Suleimani built Lebanese Hizballah into the powerful state within a state that we know today. A terrorist organization receiving its funds, arms, and marching orders from Tehran, Hizballah has a missile arsenal larger than that of most countries in the region. The group’s success has been astounding, helping to cement Iran’s influence not just in Lebanon but farther around the Arab world.

Building up on this successful experience, Suleimani spent the last decade replicating the Hizballah model in Iraq, Syria, and Yemen, propping up local militias with precision weapons and tactical know-how. In Syria, his forces have allied with Russia to rescue the regime of Bashar al-Assad, a project that, in practice, has meant driving over 10 million people from their homes and killing well over half a million.

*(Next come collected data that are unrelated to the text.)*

(** A successful [begin] starts a session of the command asked for, on a
    partition that can hold the size, with an empty buffer of one erase
    block, and changes no partition. *)
Lemma begin_ok (E : Env) size command ledPin ledOn label s w s' w' :
  begin E size command ledPin ledOn label s w = (true, s', w') ->
  (command = U_FLASH \/ command = U_SPIFFS)
  /\ _command s' = command
  /\ _error s' = UPDATE_ERROR_OK
  /\ _progress s' = 0 /\ _bufferLen s' = 0
  /\ _md5 s' = []
  /\ _size s' = (if size =? UPDATE_SIZE_UNKNOWN
                 then partition_size w (_partition s') else size)
  /\ size <> 0
  /\ _size s' <= partition_size w (_partition s')
  /\ (exists q b, _partition s' = Some q /\ _buffer s' = Some b
                  /\ zlen b = SPI_FLASH_SEC_SIZE
                  /\ (command = U_FLASH -> q = P_OTA))
  /\ (forall q, contents w' q = contents w q).
Proof.
  unfold begin. destruct (_size s >? 0); [discriminate|].
  unfold _reset. cbv beta iota.
  set (w1 := match _buffer _ with Some _ => log EFree w | None => w end).
  assert (Hw1 : forall q, contents w1 q = contents w q).
  { intros q. subst w1. destruct (_buffer _); [apply contents_log|reflexivity]. }
  assert (Hps : forall p, partition_size w1 p = partition_size w p).
  { intros p. apply partition_size_ext, Hw1. }
  destruct (size =? 0) eqn:Hs0; [discriminate|].
  match goal with
  | |- context [match ?sel with inl _ => _ | inr _ => _ end] =>
      destruct sel as [x|x] eqn:Hsel; [discriminate|]
  end.
  assert (Hx : (command = U_FLASH \/ command = U_SPIFFS)
               /\ _error x = UPDATE_ERROR_OK /\ _progress x = 0
               /\ _bufferLen x = 0 /\ _md5 x = []
               /\ exists q, _partition x = Some q
                            /\ (command = U_FLASH -> q = P_OTA)).
  { destruct (command =? U_FLASH) eqn:Hc1.
    - unfold esp_ota_get_next_update_partition in Hsel. st_simpl.
      destruct (ota w1); [|discriminate]. injection Hsel as <-. st_simpl.
      repeat split; try (left; lia). exists P_OTA. auto.
    - destruct (command =? U_SPIFFS) eqn:Hc2; [|discriminate].
      st_simpl.
      destruct (find_spiffs w1 label) as [q|] eqn:Hf.
      + injection Hsel as <-. st_simpl.
        repeat split; try (right; lia). exists q. split; [reflexivity|lia].
      + destruct (find_fat w1) as [q|] eqn:Hf2; [|discriminate].
        injection Hsel as <-. st_simpl.
        repeat split; try (right; lia). exists q. split; [reflexivity|lia]. }
  destruct Hx as (Hcmd & He & Hp & Hbl & Hmd & q & Hq & Hota).
  rewrite Hps.
  destruct (_ >? _) eqn:Hgt; [discriminate|].
  unfold malloc. destruct (malloc_ok E (now w1)); [|discriminate].
  intros H. apply (f_equal (fun x => (snd (fst x), snd x))) in H.
  cbn [fst snd] in H. apply pair_equal_spec in H. destruct H as [Hs' Hw'].
  subst s' w'. st_simpl.
  split; [exact Hcmd|]. repeat split; auto; try lia.
  exists q, (heap_junk E (now w1) <$> seq 0 (Z.to_nat SPI_FLASH_SEC_SIZE)).
  split; [exact Hq|]. split; [reflexivity|]. split; [|exact Hota].
  unfold zlen. rewrite length_fmap, length_seq. unfold SPI_FLASH_SEC_SIZE. lia.
Qed.

Lemma begin_deferred (E : Env) size ledPin ledOn label s w s' w' :
  (forall q c, contents w q = Some c -> zlen c < SIZE_MOD) ->
  begin E size U_FLASH ledPin ledOn label s w = (true, s', w') ->
  deferred s' w'.
Proof.
  intros Hsz H. apply begin_ok in H.
  destruct H as (_ & Hcmd & _ & Hp & _ & _ & _ & _ & _ & (q & b & Hq & _) & Hc).
  split; [exact Hcmd|]. split; [rewrite Hp; unfold SIZE_MOD; lia|].
  split; [|intros Hne; congruence].
  rewrite (partition_size_ext w) by exact Hc.
  unfold partition_size. rewrite Hq. cbn [target_contents].
  destruct (contents w q) as [c|] eqn:Hcq; [exact (Hsz q c Hcq)|].
  unfold SIZE_MOD; reflexivity.
Qed.
Lemma raccogli_scritte : forall (completati : list Lavoro.esito_zona)
    (rf : risultati_finali),
  (forall t durata stat,
     In t completati -> In durata (map fst (Lavoro.z_risultati t)) ->
     In stat attive -> is_Some (rf !! Tabelle.chiave_foglio stat durata)) ->
  raccogli strftime attive completati rf
    = fold_left (fun rf t =>
                   scrivi_tutte (strftime (Lavoro.z_data t)) (Lavoro.z_nome t)
                                (scritture attive t) rf)
                completati rf /\
  (forall c, is_Some (raccogli strftime attive completati rf !! c) <-> is_Some (rf !! c)).
Proof.
  unfold raccogli.
  induction completati as [|t completati IH]; intros rf K; simpl.
  - split; reflexivity.
  - rewrite (salva_risultati_scritte strftime attive t rf)
      by (intros durata stat; apply K; left; reflexivity).
    cbn [fst].
    destruct (IH (scrivi_tutte (strftime (Lavoro.z_data t)) (Lavoro.z_nome t)
                    (scritture attive t) rf)) as [I1 I2].
    { intros t' durata stat Ht' Hd Hs. apply scrivi_tutte_fogli.
      apply (K t'); [right; exact Ht'|exact Hd|exact Hs]. }
    split; [exact I1|]. intros c. rewrite I2. apply scrivi_tutte_fogli.
Qed.

Lemma raccolti_origine : forall (completati : list Lavoro.esito_zona)
    (rf : risultati_finali) (c d z : string) (v : float),
  valore_salvato
    (fold_left (fun rf t =>
                  scrivi_tutte (strftime (Lavoro.z_data t)) (Lavoro.z_nome t)
                               (scritture attive t) rf)
               completati rf) c d z = Some v ->
  valore_salvato rf c d z = Some v \/
  exists t, In t completati /\ strftime (Lavoro.z_data t) = d /\
            Lavoro.z_nome t = z /\ In (c, v) (scritture attive t).
Proof.
  induction completati as [|t completati IH]; intros rf c d z v; simpl; [auto|].
  intros H. apply IH in H. destruct H as [H|(t' & I & H)].
  - apply scrivi_tutte_origine in H. destruct H as [H|(E1 & E2 & H)]; [auto|].
    right. exists t. auto.
  - right. exists t'. auto.
Qed.
Ltac returns_all := repeat returns_step.

Section ParagraphTheorems.
Local Open Scope float_scope.

(** All twelve paragraphs are built without an exception from
    indicator values. *)
Lemma paragraphs_of_returns (name period_label pct : string)
    (z roe npm de ocf fcf vol roc dc eq_r : pyval) (pred : Z) (prob : float) :
  indicator_value z = true -> indicator_value roe = true ->
  indicator_value npm = true -> indicator_value de = true ->
  indicator_value ocf = true -> indicator_value fcf = true ->
  indicator_value vol = true -> indicator_value roc = true ->
  indicator_value eq_r = true ->
  returns (paragraphs_of name period_label pct z roe npm de ocf fcf vol roc
                         dc eq_r pred prob).
Proof.
  intros Hz Hroe Hnpm Hde Hocf Hfcf Hvol Hroc Heq.
  assert (G : forall a b c : py (list string),
             returns a -> returns b -> returns c ->
             returns (s <- a ;; f <- b ;; m <- c ;; Ok (s, f, m))).
  { intros a b c [x ->] [y ->] [w ->]. apply returns_Ok. }
  unfold paragraphs_of.
  destruct ((pred =? 1)%Z && F64.geb prob 0.7);
    [|destruct ((pred =? 1)%Z && F64.geb prob 0.5);
      [|destruct (F64.geb prob 0.3)]];
    apply G;
    unfold critical_summ, critical_fin, critical_mkt, high_summ, high_fin,
           high_mkt, medium_summ, medium_fin, medium_mkt, low_summ, low_fin,
           low_mkt;
    returns_all.
Qed.

(** X20. [render_explanation] never raises on a vector returned by the
    extractor, whatever the name, the period, the label and the
    probability: the chips and the three paragraphs of the branch are all
    built; the summary names the company, the period and the probability
    written as a percentage with one decimal. *)
Theorem explanation_text_extracted (data : Snapshot) (today : datetime)
    (d : Metrics) (name period_label : string) (pred : Z) (prob : float) :
  calculate_all_metrics data today = Some d ->
  exists chips summ fin mkt,
    explanation_text name period_label pred prob d
    = Ok (chips, (summ, fin, mkt)) /\
    explanation_chips d = Ok chips /\
    In name summ /\ In period_label summ /\
    In (Fmt.format_percent 1 prob) summ.
Proof.
  intros Hd.
  destruct (extracted_indicators _ _ _ Hd) as (Iz & Iroe & Ide & Iocf & _ & _).
  destruct (extracted_paragraph_values _ _ _ Hd)
    as (Inpm & Ifcf & Ivol & Iroc & Ieq).
  destruct (explanation_chips_total d) as [chips Ec];
    [exists data, today; exact Hd|].
  unfold explanation_text. rewrite Ec. cbn [bind].
  set (pct := Fmt.format_percent 1 prob).
  set (z := dict_get_default d "Altman_Z_Score" (PInt 0)) in *.
  set (roe := dict_get_default d "ROE_%" (PInt 0)) in *.
  set (npm := dict_get_default d "Net_Profit_Margin_%" (PInt 0)) in *.
  set (de := dict_get_default d "Debt_to_Equity" (PInt 0)) in *.
  set (ocf := dict_get_default d "Operating Cf_M" (PInt 0)) in *.
  set (fcf := dict_get_default d "Free Cf_M" (PInt 0)) in *.
  set (vol := dict_get_default d "Volatility_20" (PInt 0)) in *.
  set (roc := dict_get_default d "ROC_20" (PInt 0)) in *.
  set (dc := dict_get_default d "Death_Cross" (PInt 0)) in *.
  set (eq_r := dict_get_default d "Equity_Ratio" (PInt 0)) in *.
  pose proof (paragraphs_of_returns name period_label pct z roe npm de ocf fcf
                vol roc dc eq_r pred prob Iz Iroe Inpm Ide Iocf Ifcf Ivol
                Iroc Ieq) as [[[summ fin] mkt] Ep].
  rewrite Ep. cbn [bind]. exists chips, summ, fin, mkt.
  split; [reflexivity|]. split; [reflexivity|].
  unfold paragraphs_of in Ep.
  destruct ((pred =? 1)%Z && F64.geb prob 0.7);
    [|destruct ((pred =? 1)%Z && F64.geb prob 0.5);
      [|destruct (F64.geb prob 0.3)]];
    bind_inv Ep; bind_inv Ep; bind_inv Ep; injection Ep as <- <- <-;
    match goal with
    | S : _ = Ok ?s |- In _ ?s /\ _ =>
        unfold critical_summ, high_summ, medium_summ, low_summ in S;
        cbn in S; injection S as <-
    end;
    cbn; auto 12.
Qed.

Lemma explanation_text_extracted_witness :
  exists d chips summ fin mkt,
    calculate_all_metrics Samples.scenario_snapshot Samples.today = Some d /\
    explanation_text "Almarai" "1 Year" 1 0.62 d
    = Ok (chips, (summ, fin, mkt)) /\
    In "62.0%"%string summ.
Proof.
  destruct (calculate_all_metrics Samples.scenario_snapshot Samples.today)
    as [d|] eqn:E; [|vm_compute in E; discriminate].
  destruct (explanation_text_extracted Samples.scenario_snapshot Samples.today
              d "Almarai" "1 Year" 1 0.62 E)
    as (chips & summ & fin & mkt & H & _ & _ & _ & P).
  exists d, chips, summ, fin, mkt.
  split; [reflexivity|]. split; [exact H|].
  assert (F : Fmt.format_percent 1 0.62 = "62.0%"%string)
    by (vm_compute; reflexivity).
  rewrite <- F. exact P.
Defined.

End ParagraphTheorems.

Section Wording.
Local Open Scope float_scope.
Lemma molecule_arguments_ok (a : calc_args) (mol : key) :
  (forall d, isotope a = PyDict d \/ mole_fraction a = PyDict d
             \/ databank a = PyDict d -> mol ∈ dom d) ->
  molecule_arguments (DICT_INPUT_ARGUMENTS a) mol ∅ = inr (entry_of a mol).
Proof.
  intros H. unfold DICT_INPUT_ARGUMENTS, entry_of.
  cbn [molecule_arguments].
  destruct (dict_or_not (isotope a)) as [[d1 Hd1] | Hd1].
  - rewrite Hd1, (value_for_lookup d1 mol) by (apply H; auto).
    destruct (dict_or_not (mole_fraction a)) as [[d2 Hd2] | Hd2].
    + rewrite Hd2, (value_for_lookup d2 mol) by (apply H; auto).
      destruct (dict_or_not (databank a)) as [[d3 Hd3] | Hd3].
      * rewrite Hd3, (value_for_lookup d3 mol) by (apply H; auto). done.
      * destruct (databank a); try done. by edestruct Hd3.
    + destruct (mole_fraction a) eqn:E2; try (by edestruct Hd2);
        (destruct (dict_or_not (databank a)) as [[d3 Hd3] | Hd3];
         [ rewrite Hd3, (value_for_lookup d3 mol) by (apply H; auto); done
         | destruct (databank a); try done; by edestruct Hd3 ]).
  - destruct (isotope a) eqn:E1; try (by edestruct Hd1);
      (destruct (dict_or_not (mole_fraction a)) as [[d2 Hd2] | Hd2];
       [ rewrite Hd2, (value_for_lookup d2 mol) by (apply H; auto);
         (destruct (dict_or_not (databank a)) as [[d3 Hd3] | Hd3];
          [ rewrite Hd3, (value_for_lookup d3 mol) by (apply H; auto); done
          | destruct (databank a); try done; by edestruct Hd3 ])
       | destruct (mole_fraction a) eqn:E2; try (by edestruct Hd2);
         (destruct (dict_or_not (databank a)) as [[d3 Hd3] | Hd3];
          [ rewrite Hd3, (value_for_lookup d3 mol) by (apply H; auto); done
          | destruct (databank a); try done; by edestruct Hd3 ]) ]).
Qed.

Lemma dict_set_present {V} (g : key -> V) (mol : key) (ks : list key) :
  mol ∈ ks ->
  dict_set mol (g mol) (map (fun m => (m, g m)) ks)
  = map (fun m => (m, g m)) ks.
Proof.
  induction ks as [| k ks IH]; intros Hin.
  - by apply elem_of_nil in Hin.
  - cbn [map dict_set]. destruct (decide (k = mol)) as [-> | Hne]; [done |].
    f_equal. apply IH. apply elem_of_cons in Hin as [-> |]; done.
Qed.

Lemma dict_set_absent {V} (g : key -> V) (mol : key) (ks : list key) :
  mol ∉ ks ->
  dict_set mol (g mol) (map (fun m => (m, g m)) ks)
  = map (fun m => (m, g m)) (ks ++ [mol]).
Proof.
  induction ks as [| k ks IH]; intros Hin; [done |].
  cbn [map dict_set app]. apply not_elem_of_cons in Hin as [Hne Hin].
  destruct (decide (k = mol)) as [-> | _]; [done |].
  f_equal. by apply IH.
Qed.

Lemma distinct_elem (l : list key) (x : key) : x ∈ distinct l <-> x ∈ l.
Proof.
  induction l as [| y l IH]; [done |]. cbn [distinct].
  rewrite !elem_of_cons, list_elem_of_filter, IH.
  destruct (decide (x = y)); naive_solver.
Qed.

Lemma distinct_NoDup (l : list key) : NoDup (distinct l).
Proof.
  induction l as [| y l IH]; cbn [distinct]; constructor.
  - rewrite list_elem_of_filter. naive_solver.
  - by apply NoDup_filter.
Qed.

Lemma distinct_id (l : list key) : NoDup l -> distinct l = l.
Proof.
  induction 1 as [| x l Hx Hl IH]; [done |]. cbn [distinct]. f_equal.
  rewrite IH. clear IH Hl. induction l as [| y l IH]; [done |].
  apply not_elem_of_cons in Hx as [Hne Hx].
  rewrite filter_cons_True by done. f_equal. by apply IH.
Qed.

(** The keys after inserting [mols] behind [ks]. *)
Lemma fill_master_from (a : calc_args) (mols ks : list key) :
  (forall mol, mol ∈ mols ->
     molecule_arguments (DICT_INPUT_ARGUMENTS a) mol ∅
     = inr (entry_of a mol)) ->
  fill_master (DICT_INPUT_ARGUMENTS a) mols
    (map (fun m => (m, entry_of a m)) ks)
  = inr (map (fun m => (m, entry_of a m))
           (ks ++ filter (fun m => m ∉ ks) (distinct mols))).
Proof.
  revert ks. induction mols as [| mol mols IH]; intros ks Hm.
  - cbn. by rewrite app_nil_r.
  - cbn [fill_master distinct]. rewrite Hm by left.
    change (inr (entry_of a mol) ≫= ?k) with (k (entry_of a mol)).
    cbv beta. destruct (decide (mol ∈ ks)) as [Hin | Hin].
    + rewrite (dict_set_present (entry_of a) mol ks Hin).
      rewrite IH by (intros; apply Hm; by right).
      rewrite filter_cons_False by (intros H; by apply H).
      rewrite list_filter_filter. do 3 f_equal.
      apply list_filter_iff. intros m. split; [intros H | naive_solver].
      split; [done |]. by intros ->.
    + rewrite (dict_set_absent (entry_of a) mol ks Hin).
      rewrite IH by (intros; apply Hm; by right).
      rewrite filter_cons_True by done.
      rewrite <- app_assoc. cbn [app]. rewrite list_filter_filter.
      do 4 f_equal. apply list_filter_iff. intros m.
      rewrite elem_of_app, list_elem_of_singleton. naive_solver.
Qed.

Lemma filter_all (l : list key) : filter (fun m : key => m ∉ @nil key) l = l.
Proof.
  induction l as [| x l IH]; [done |].
  rewrite filter_cons_True by apply not_elem_of_nil. by rewrite IH.
Qed.

Lemma fill_master_ok (a : calc_args) (mols : list key) :
  (forall mol d, mol ∈ mols ->
     isotope a = PyDict d \/ mole_fraction a = PyDict d
     \/ databank a = PyDict d -> mol ∈ dom d) ->
  fill_master (DICT_INPUT_ARGUMENTS a) mols []
  = inr (map (fun m => (m, entry_of a m)) (distinct mols)).
Proof.
  intros H.
  change (@nil (key * gmap string pyval))
    with (map (fun m => (m, entry_of a m)) []).
  rewrite (fill_master_from a mols []), filter_all; [done |].
  intros mol Hin. apply molecule_arguments_ok. intros d. by apply H.
Qed.

Lemma entry_set_entries (n : string) (h : key -> pyval)
    (g : key -> gmap string pyval) (seen : list key) (mol : key)
    (ks : list key) :
  entry_set mol n (h mol) (map (fun m => (m, entries_with n h g seen m)) ks)
  = map (fun m => (m, entries_with n h g (mol :: seen) m)) ks.
Proof.
  unfold entry_set. rewrite map_map. apply map_ext. intros m. cbn [fst snd].
  unfold entries_with.
  destruct (decide (m = mol)) as [-> | Hne].
  - rewrite (decide_True (P := mol ∈ mol :: seen)) by left.
    destruct (decide (mol ∈ seen)); [by rewrite insert_insert_eq | done].
  - destruct (decide (m ∈ seen)) as [Hin | Hin].
    + by rewrite (decide_True (P := m ∈ mol :: seen)) by by right.
    + rewrite (decide_False (P := m ∈ mol :: seen)); [done |].
      rewrite elem_of_cons. naive_solver.
Qed.

Lemma fill_dict_argument_from (same : bool) (n : string) (arg : pyval)
    (h : key -> pyval) (g : key -> gmap string pyval)
    (mols seen ks : list key) :
  (forall mol, mol ∈ mols ->
     (if same then ok arg
      else match arg with
           | PyDict d => match d !! mol with
                         | Some v => ok v
                         | None => throw KeyError
                         end
           | _ => throw TypeError
           end) = inr (h mol)) ->
  fill_dict_argument same n arg mols
    (map (fun m => (m, entries_with n h g seen m)) ks)
  = inr (map (fun m => (m, entries_with n h g (rev mols ++ seen) m)) ks).
Proof.
  revert seen. induction mols as [| mol mols IH]; intros seen Hv; [done |].
  cbn [fill_dict_argument]. rewrite Hv by left.
  change (inr (h mol) ≫= ?k) with (k (h mol)). cbv beta.
  rewrite entry_set_entries, IH by (intros; apply Hv; by right).
  cbn [rev]. by rewrite <- app_assoc.
Qed.
Lemma balanced_Wait (g : Gate) :
  0 <= capacity g <= GoInt.max_int -> balanced (Wait g).
Proof.
  intros Hcap. rewrite Wait_unrolled by lia. unfold Lock, Unlock. split.
  - unfold owned. rewrite !weight_app, !weight_times. simpl. lia.
  - simpl app. apply safe_cons.
    + rewrite weight_cons, !weight_app, !weight_times. simpl. lia.
    + by apply safe_take_return.
Qed.

(** The Gate does what it is for.  When every goroutine gives back what it
    takes (Lock ... Unlock, Add n ... n times Done, Wait, in any number and
    order), then at every moment of every interleaving the units the
    goroutines own add up to [held], which is at most the capacity: no
    goroutine owns more than [max] units, and no two own more than [max]
    between them. *)
Theorem owners_never_exceed_capacity
    (max : Z) (g0 : Gate) (ts : list prog) (cfg : config) :
  New max = Some g0 -> Forall balanced ts -> steps (Config g0 ts) cfg ->
  total owned (pool cfg) = held (gate cfg)
  ∧ held (gate cfg) <= max
  ∧ (∀ i p, pool cfg !! i = Some p -> 0 <= owned p <= max)
  ∧ (∀ i j p q, i ≠ j -> pool cfg !! i = Some p -> pool cfg !! j = Some q ->
       owned p + owned q <= max).
Proof.
  intros HNew Hts Hsteps.
  destruct (units_accounting max g0 ts cfg HNew Hts Hsteps)
    as (Hsum & Hpos & [Hheld Hcap] & _).
  split; [done|]. split; [lia|]. split.
  - intros i p Hi. split; [apply (Forall_lookup_1 _ _ _ _ Hpos Hi)|].
    pose proof (total_ge_one owned _ _ _ Hpos Hi). lia.
  - intros i j p q Hne Hi Hj.
    pose proof (total_ge_two owned _ _ _ _ _ Hpos Hne Hi Hj). lia.
Qed.

Lemma owners_never_exceed_capacity_witness :
  total owned [[Recv]; Wait (gate_of 2 0); [Send; Recv; Recv]] = held (gate_of 2 2)
  ∧ held (gate_of 2 2) <= 2.
Proof.
  assert (Hts : Forall balanced
                  [Lock ++ Unlock; Wait (gate_of 2 0);
                   Add (gate_of 2 0) 2 ++ Done ++ Done]).
  { repeat constructor. }
  assert (Hsteps : steps
            (Config (gate_of 2 0)
               [Lock ++ Unlock; Wait (gate_of 2 0);
                Add (gate_of 2 0) 2 ++ Done ++ Done])
            (Config (gate_of 2 2)
               [[Recv]; Wait (gate_of 2 0); [Send; Recv; Recv]])).
  { eapply rtc_l.
    - exact (step_perform (gate_of 2 0) (gate_of 2 1)
               [[Send; Recv]; Wait (gate_of 2 0); [Send; Send; Recv; Recv]]
               0%nat Send [Recv] eq_refl eq_refl).
    - apply rtc_once.
      exact (step_perform (gate_of 2 1) (gate_of 2 2)
               [[Recv]; Wait (gate_of 2 0); [Send; Send; Recv; Recv]]
               2%nat Send [Send; Recv; Recv] eq_refl eq_refl). }
  pose proof (owners_never_exceed_capacity 2 (gate_of 2 0) _ _ eq_refl Hts Hsteps)
    as (Hsum & Hle & _).
  split; [exact Hsum | exact Hle].
Defined.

In Iraq . . . Suleimani’s militias ride roughshod over the legitimate state institutions. They rose to power, of course, after participating in an insurgency, of which he was the architect, against American and coalition forces. Hundreds of American soldiers lost their lives to the weapons that the Quds Force provided to its Iraqi proxies.

His departure will make Iran much weaker. It will embolden the country’s regional rivals—primarily Israel and Saudi Arabia—to pursue their strategic interests more resolutely. It will also instill in the protesters in Iran, Lebanon, and, especially, Iraq, the hope that they will one day wrest control of their governments from the talons of the Islamic Republic.